Dr. Stephen Asma Finds the Thing that Goes Bump in the Night

stephen asmaCredit: Stephen Asma
For Asma, studying the world of monsters is a way to engage with the darkest corners of our own assumptions, conventions, prejudices, and reactions. That moment. The moment when your breath catches in your throat and your heart stops a little bit and your palms get sweaty and shaky and you kind of want to run and you kind of want to hide to make whatever that thing - virus, monster or ghost - stop in its tracks. Dr. Stephen Asma, Professor of Philosophy at Columbia College Chicago knows all about that moment—and about why we invent and fear (and sometimes worship) the thing that scares us out of our wits.

What’s this discipline? Monsterology. In other words, as Asma explains, “the academic study of monsters, cryptids, and the sources of fear in cultures. It is an interdisciplinary field of study (e.g., philosophy, psychology, biology, film studies and literature, etc.), committed to the idea that we can better understand people and cultures by examining what scares them–what makes them vulnerable.” Asma has built a career around the boundaries of rationality, reason, fear, and emotion, allowing him to creatively challenge the concepts of insider/outsider, dread fascination, religious observance, dehumanization, deviance, and difference.

For Asma, studying the world of monsters is a way to engage with the darkest corners of our own assumptions, conventions, prejudices, and reactions. As he says, historically, “monsters were often imaginative exaggerations of humans and animals that deviated from the norm …studying the literature and even political propaganda of an era reveals the sad history of dehumanization, but also the ways to avoid demonizing or monstering the Other.
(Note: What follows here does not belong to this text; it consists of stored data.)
Definition incr_limited_calls (self : PrometheusMetrics) ns (limit_name : option string) ctx : Increment :=
  mkIncrement "limited_calls"
    (labels self ctx ++ [(NAMESPACE_LABEL, ns)] ++
     (if use_limit_name_label self then [(LIMIT_NAME_LABEL, default ""%string limit_name)] else [])) 1.

(** The call a service makes. *)
Definition increment_of (self : PrometheusMetrics) (c : MetricCall) : Increment :=
  match c with
  | IncrAuthorizedCalls ns ctx => incr_authorized_calls self ns ctx
  | IncrAuthorizedHits ns ctx hits => incr_authorized_hits self ns ctx hits
  | IncrLimitedCalls ns name ctx => incr_limited_calls self ns name ctx
  | IncrReportCalls ns ctx => incr_report_calls self ns ctx
  end.

(** ** What Prometheus shows *)

(** The series [name] summed over every label but the namespace. *)
Definition counts_for (name ns : string) (i : Increment) : bool :=
  bool_decide (inc_name i = name) && bool_decide ((NAMESPACE_LABEL, ns) ∈ inc_labels i).

Definition shown (self : PrometheusMetrics) (log : list MetricCall) (name ns : string) : Z :=
  foldr Z.add 0 ((fun c => let i := increment_of self c in if counts_for name ns i then inc_value i else 0) <$> log).

Context {L : Type} {LO : LimiterOps L}.

(** A request to one of the services or to a handler of the HTTP API that gets the
    limiter to decide or to count; [uuid] is the id a reservation will have. *)
Inductive Call : Type :=
| ShouldRateLimit (req : RateLimitRequest)
| CheckRateLimit (req : RateLimitRequest)
| Report (req : RateLimitRequest)
| Reserve (uuid : ReservationId) (req : ReserveRequest)
| Commit (req : CommitRequest)
| HttpCheckAndReport (info : CheckAndReportInfo)
| HttpCheck (info : CheckAndReportInfo)
| HttpReport (info : CheckAndReportInfo).

Definition call_domain (c : Call) : string :=
  match c with
  | ShouldRateLimit req | CheckRateLimit req | Report req => domain req
  | Reserve _ req => rq_domain req
  | Commit req => cq_domain req
  | HttpCheckAndReport info | HttpCheck info | HttpReport info => ci_namespace info
  end.
(* ===== verification/Server.v ===== *)
(** * Loading and watching the limits file: [limitador-server/src/main.rs]

    The server loads the limits at start-up and whenever the watcher reports that the
    file, or the target of the link it is, may have changed; the labels of the metrics
    come from a second file that is watched in the same way.  The file system and
    [serde_yaml] are the class [Files].  The callback of the watcher decides which
    files to load again ([on_file_event]) and spawns a task for each ([run_task]). *)

From S2P Require Import Prelude Cel Errors Limit Counter Reservation Storage AsyncStorage.
From S2P Require Import AsyncRateLimiter RateLimiter EnvoyRls HttpApi PrometheusMetrics.

Section server.
Context {CE : CelEngine} {HO : HashOrder} {WI : Wire}.

(** Opening a file gives an error's text or the contents; parsing them an error's text
    or the value. *)
Class Files : Type := {
  Fs : Type;
  fs_open : Fs -> string -> string + string;
  canonicalize : Fs -> string -> option string;
  yaml_limits : string -> string + list Limit;
  yaml_labels : string -> string + gmap string string
}.

Inductive LimitadorServerError : Type :=
| ConfigFile (msg : string)
| Internal (e : LimitadorError).

Definition display_server_error (e : LimitadorServerError) : string :=
  match e with
  | ConfigFile msg => "Invalid limit file: " +:+ msg
  | Internal e => "Internal error: " +:+ display_limitador_error e
  end.

(** [enum Limiter], as far as configuration goes. *)
Class LimiterConfig (L : Type) : Type := {
  l_configure_with : list Limit -> M L LimitadorError unit
}.

Definition blocking_config {St} (CS : CounterStorage St) : LimiterConfig (RateLimiter St) :=
  {| l_configure_with := RateLimiter.configure_with |}.

Definition async_config {St} (AS : AsyncStorage.AsyncCounterStorage St) : LimiterConfig (RateLimiter St) :=
  {| l_configure_with := AsyncRateLimiter.configure_with |}.

Context {FI : Files} {L : Type} {LC : LimiterConfig L}.

Definition load_limits_from_file (fs : Fs) (path : string) : M L LimitadorServerError unit :=
  match fs_open fs path with
  | inr f =>
      match yaml_limits f with
      | inr limits => map_err Internal (l_configure_with limits)
      | inl e => throw (ConfigFile ("Couldn't parse: " +:+ e))
      end
  | inl e => throw (ConfigFile ("Couldn't read file '" +:+ path +:+ "': " +:+ e))
  end.

(** A label whose expression does not parse is left out. *)
Definition parse_custom_labels_file (fs : Fs) (path : string) : string + gmap string Expression :=
  match fs_open fs path with
  | inr f =>
      match yaml_labels f with
      | inr labels => inr (omap (fun v => match expression_parse v with Ok expr => Some expr | _ => None end) labels)
      | inl e => inl ("Couldn't parse: " +:+ e)
      end
  | inl e => inl ("Couldn't read file '" +:+ path +:+ "': " +:+ e)
  end.

(** ** The watcher *)

(** What the callback and the tasks share. *)
Record Server : Type := mkServer {
  srv_limiter : L;
  srv_status : ServerStatus;
  srv_labels : PrometheusMetrics;
  canonical_cfg : string;
  labels_canonical_cfg : option string
}.

Definition on_srv_limiter {E A} (m : M L E A) : M Server E A :=
  zoom srv_limiter (fun l s => mkServer l (srv_status s) (srv_labels s) (canonical_cfg s) (labels_canonical_cfg s)) m.

Definition on_srv_status {E A} (m : M ServerStatus E A) : M Server E A :=
  zoom srv_status (fun st s => mkServer (srv_limiter s) st (srv_labels s) (canonical_cfg s) (labels_canonical_cfg s)) m.

Inductive EventKind : Type := ModifyData | ModifyNameBoth | CreateOther | OtherKind.

Record FileEvent : Type := mkFileEvent {
  fe_kind : EventKind;
  fe_paths : list string
}.

Inductive Task : Type := ReloadLimits | ReloadLabels.

Definition relevant (k : EventKind) : bool := match k with OtherKind => false | _ => true end.

Definition check_limits_file {E} (fs : Fs) (limit_cfg location : string) : M Server E (list Task) :=
  match canonicalize fs limit_cfg with
  | None => ret []
  | Some actual_location =>
      let* s := get in
      if bool_decide (location = limit_cfg) || negb (bool_decide (canonical_cfg s = actual_location)) then
        put (mkServer (srv_limiter s) (srv_status s) (srv_labels s) actual_location (labels_canonical_cfg s)) ;;;
        ret [ReloadLimits]
      else ret []
  end.

Definition check_labels_file {E} (fs : Fs) (labels_cfg : option string) (location : string) : M Server E (list Task) :=
  match labels_cfg with
  | None => ret []
  | Some labels_cfg =>
      match canonicalize fs labels_cfg with
      | None => ret []
      | Some actual_location =>
          let* s := get in
          let* moved :=
            if bool_decide (location = labels_cfg) then ret true
            else match labels_canonical_cfg s with
                 | None => lift (Panic "called `Option::unwrap()` on a `None` value")
                 | Some c => ret (negb (bool_decide (c = actual_location)))
                 end in
          if moved : bool then
            put (mkServer (srv_limiter s) (srv_status s) (srv_labels s) (canonical_cfg s) (Some actual_location)) ;;;
            ret [ReloadLabels]
          else ret []
      end
  end.

(** The callback: [None] is an error of the watcher. *)
Definition on_file_event {E} (fs : Fs) (limit_cfg : string) (labels_cfg : option string) (result : option FileEvent)
    : M Server E (list Task) :=
  match result with
  | None => ret []
  | Some event =>
      if relevant (fe_kind event) then
        match head (fe_paths event) with
        | None => ret []
        | Some location =>
            let* limits := check_limits_file fs limit_cfg location in
            let* labels := check_labels_file fs labels_cfg location in
            ret (limits ++ labels)
        end
      else ret []
  end.

Definition reload_limits {E} (fs : Fs) (limit_cfg : string) : M Server E unit :=
  let* r := attempt (on_srv_limiter (load_limits_from_file fs limit_cfg)) in
  match r with
  | inl _ => on_srv_status config_success
  | inr _ => on_srv_status config_failure
  end.

Definition reload_labels {E} (fs : Fs) (labels_cfg : string) : M Server E unit :=
  match parse_custom_labels_file fs labels_cfg with
  | inr labels =>
      let* s := get in
      put (mkServer (srv_limiter s) (srv_status s) (set_custom_labels (srv_labels s) labels)
             (canonical_cfg s) (labels_canonical_cfg s))
  | inl _ => ret tt
  end.

Definition run_task {E} (fs : Fs) (limit_cfg : string) (labels_cfg : option string) (t : Task) : M Server E unit :=
  match t with
  | ReloadLimits => reload_limits fs limit_cfg
  | ReloadLabels => match labels_cfg with Some labels_cfg => reload_labels fs labels_cfg | None => ret tt end
  end.

(** Events one after the other, each with the file system as it then is; the tasks an
    event spawns have run before the next one. *)
Definition watch {E} (limit_cfg : string) (labels_cfg : option string) (evs : list (Fs * option FileEvent)) : M Server E unit :=
  for_each (fun ev =>
      let* tasks := on_file_event ev.1 limit_cfg labels_cfg ev.2 in
      for_each (run_task ev.1 limit_cfg labels_cfg) tasks) evs.
End server.
Lemma loaded_last (l : option (list Limit)) ls m m1 m2 :
  loaded l m m1 -> loaded (last (omap id ls)) m1 m2 -> loaded (last (omap id (l :: ls))) m m2.
Proof.
  intros H1 H2. destruct l as [limits|].
  - change (omap id (Some limits :: ls)) with (limits :: omap id ls). rewrite last_cons.
    destruct (last (omap id ls)); [done|]. simpl in H2. by subst m2.
  - simpl in H1. subst m1. exact H2.
Qed.

(** C20: the configuration follows the limits file, over a counter storage whose
    [add_counter] and [delete_counters] succeed.  Whatever the watcher reports, in
    whatever order, the server keeps running.  The identities configured are exactly
    those of the last version of the file that was loaded, a version that cannot be
    opened or parsed changing nothing.  The limits themselves are what the versions
    loaded make of each other ([reloaded]): a limit has the [max_value] and [name] of the
    last version, unless its namespace had more limits before that version was loaded;
    then a limit that was there keeps what it had.  The status counts the versions loaded
    and the failures since the last one.  A version is loaded when an event names the
    file or when the target of the link it is has changed. *)
Theorem config_follows_file {E} limit_cfg labels_cfg evs w m :
  let st := srv_status (w_state w) in
  srv_refines (w_state w) m -> labels_known labels_cfg (w_state w) ->
  0 <= config_version st -> 0 <= config_err_since st ->
  config_version st + Z.of_nat (length evs) <= u64_max -> config_err_since st + Z.of_nat (length evs) <= u64_max ->
  exists w' m', watch (E := E) limit_cfg labels_cfg evs w = (Ok tt, w') /\ srv_refines (w_state w') m' /\
    let ls := loads limit_cfg (canonical_cfg (w_state w)) evs in
    m' = foldl after_load m ls /\ loaded (last (omap id ls)) m m' /\
    config_version (srv_status (w_state w')) = config_version st + Z.of_nat (length (omap id ls)) /\
    config_err_since (srv_status (w_state w')) = failures (config_err_since st) ls.
Proof.
  unfold watch. revert w m. induction evs as [|[fs e] evs IH]; intros w m Hm Hk Hv He Hvm Hem.
  { exists w, m. simpl. split_and!; [done|done|done|done|lia|done]. }
  destruct (event_run (E := E) limit_cfg labels_cfg fs e w m Hm Hk) as (w1 & m1 & R1 & Hm1 & K1 & Hev).
  cbn [for_each loads length] in *. unfold on_event in R1. rewrite (bind_ok _ _ _ _ _ R1).
  destruct (must_load limit_cfg (canonical_cfg (w_state w)) fs e) as [actual|].
  - destruct Hev as (Hcan & Hafter & Hst). pose proof (after_load_loaded m (file_limits fs limit_cfg)) as Hl.
    rewrite <-Hafter in Hl. destruct (file_limits fs limit_cfg) as [limits|] eqn:Hf; destruct Hst as [Hv1 He1];
      rewrite u64_add_small in * by (unfold u64_max in *; lia).
    + destruct (IH w1 m1) as (w' & m' & R & Hm' & Hfold & Hll & Hvv & Hee); [done|done|lia|lia|lia|unfold u64_max in *; lia|].
      exists w', m'. rewrite <-Hcan. split_and!; [done|done|by rewrite Hfold, Hafter|by apply (loaded_last (Some limits) _ m m1)| |].
      * rewrite Hvv, Hv1. change (omap id (Some limits :: ?l)) with (limits :: omap id l). cbn [length]. lia.
      * rewrite Hee, He1. done.
    + destruct (IH w1 m1) as (w' & m' & R & Hm' & Hfold & Hll & Hvv & Hee); [done|done|lia|lia|lia|lia|].
      exists w', m'. rewrite <-Hcan. split_and!; [done|done|by rewrite Hfold, Hafter|by apply (loaded_last None _ m m1)| |].
      * rewrite Hvv, Hv1. done.
      * rewrite Hee, He1. done.
  - destruct Hev as (-> & Hcan & Hst). destruct (IH w1 m) as (w' & m' & R & Hm' & Hfold & Hll & Hvv & Hee); [done|done|rewrite Hst; lia..|].
    exists w', m'. rewrite <-Hcan, <-Hst. done.
Qed.
End watching.

#[local] Existing Instance demo_engine.
#[local] Existing Instance demo_hash_order.
#[local] Existing Instance gmap_moka.
#[local] Existing Instance demo_wire.

(** Files as a map, links kept under a name of their own, and a format with two documents. *)
Definition demo_files : Files := {|
  Fs := gmap string string;
  fs_open fs path := match fs !! path with Some f => inr f | None => inl "No such file"%string end;
  canonicalize fs path := Some (default path (fs !! ("link " +:+ path)));
  yaml_limits f := if bool_decide (f = "ten"%string) then inr [rls_limit]
                   else if bool_decide (f = "none"%string) then inr [] else inl "invalid type"%string;
  yaml_labels f := inr ∅
|}.

#[local] Existing Instance demo_files.

Definition demo_server : Server (L := RateLimiter InMemoryStorage) :=
  mkServer (mkRateLimiter (mkStorage ∅ (in_memory_new 10)) reservation_limits_default)
    (mkServerStatus 0 0 0 0) (new_with_options false None) "limits.yaml" None.

(** An event that names the file, one about the directory after the link has moved, and a
    last one with a file that does not parse. *)
Definition demo_events : list (gmap string string * option FileEvent) :=
  [({["limits.yaml" := "none"]}, Some (mkFileEvent ModifyData ["limits.yaml"]));
   (<["link limits.yaml" := "v2/limits.yaml"]> {["limits.yaml" := "ten"]}, Some (mkFileEvent CreateOther ["..data"]));
   (<["link limits.yaml" := "v2/limits.yaml"]> {["limits.yaml" := "ten"]}, Some (mkFileEvent CreateOther ["..data"]));
   ({["limits.yaml" := "{"]}, Some (mkFileEvent ModifyData ["limits.yaml"]))]%string.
So, I began to see the category of monster as a way of approaching culture and the human mind itself.” Monsters, after all, aren’t only hiding under our beds. They’re in our subconscious.

Today, as a way to handle the current COVID-19 pandemic chaos, Asma creates visual art or music every day. Asma’s advice to students dealing with fear is also to create, as it provides comfort to others and oneself. Asma has built a community with students where they’re able to share their artwork during these unprecedented times. Asma also recent wrote a new article about philosophy and COVID-19 for The New York Times. In the article Asma says, “The coronavirus is like every other virus or pathogen — it does not mean us harm. It wants only to reproduce.” 

Asma has published ten books, including his latest work which is co-authored with Columbia College psychology professor Rami Gabriel. This work, called The Emotional Mind: The Affective Roots of Culture and Cognition (Harvard University Press), brings together many of Asma’s interests including emotions, Buddhism, Philosophy of Religion, and Evolution. By examining everything from early human cave paintings to contemporary music, Asma and Gabriel examine both our capacity to understand and our capacity to feel—and how our emotions play a crucial role in the history of human decision-making and well-being. 

Aside from his prolific written works, Asma has been tapped by Hollywood to contribute to behind-the-scenes additions to popular films including the new “Godzilla” Blu-Ray DVD. He remembers that after he was contacted by Leva Filmworks, “I jumped at the chance [to contribute] because I grew up enjoying “Godzilla” and other Kaiju films. So, they brought a film crew to Chicago and we had great fun doing the interview.”

While Asma has experience working with major film studios, he’s also well-represented in new media explorations of all things monster. Students may know Asma from his presence on VSauce’s YouTube channel. When discussing VSauce (Michael Stevens), Asma recalls, “He has a small team of science researchers, and they had been studying a journal article I wrote called, “Monsters on the Brain: An Evolutionary Epistemology of Horror” because they wanted to create a show about fear. We started a series of discussions, so I became a consultant about how best to frame the science and philosophy of fear.” Today, that documentary already has 5 million views on YouTube.

At Columbia, Asma offers courses in Philosophical Issues in Film, Monsterology, Philosophy of Religion, Emotions, Evolution of Mind, and Eastern Philosophy, depending on the semester. So, if you, too, wake up with inexplicable fear and the closet door opened just a little too wide, you know where to go for the answers.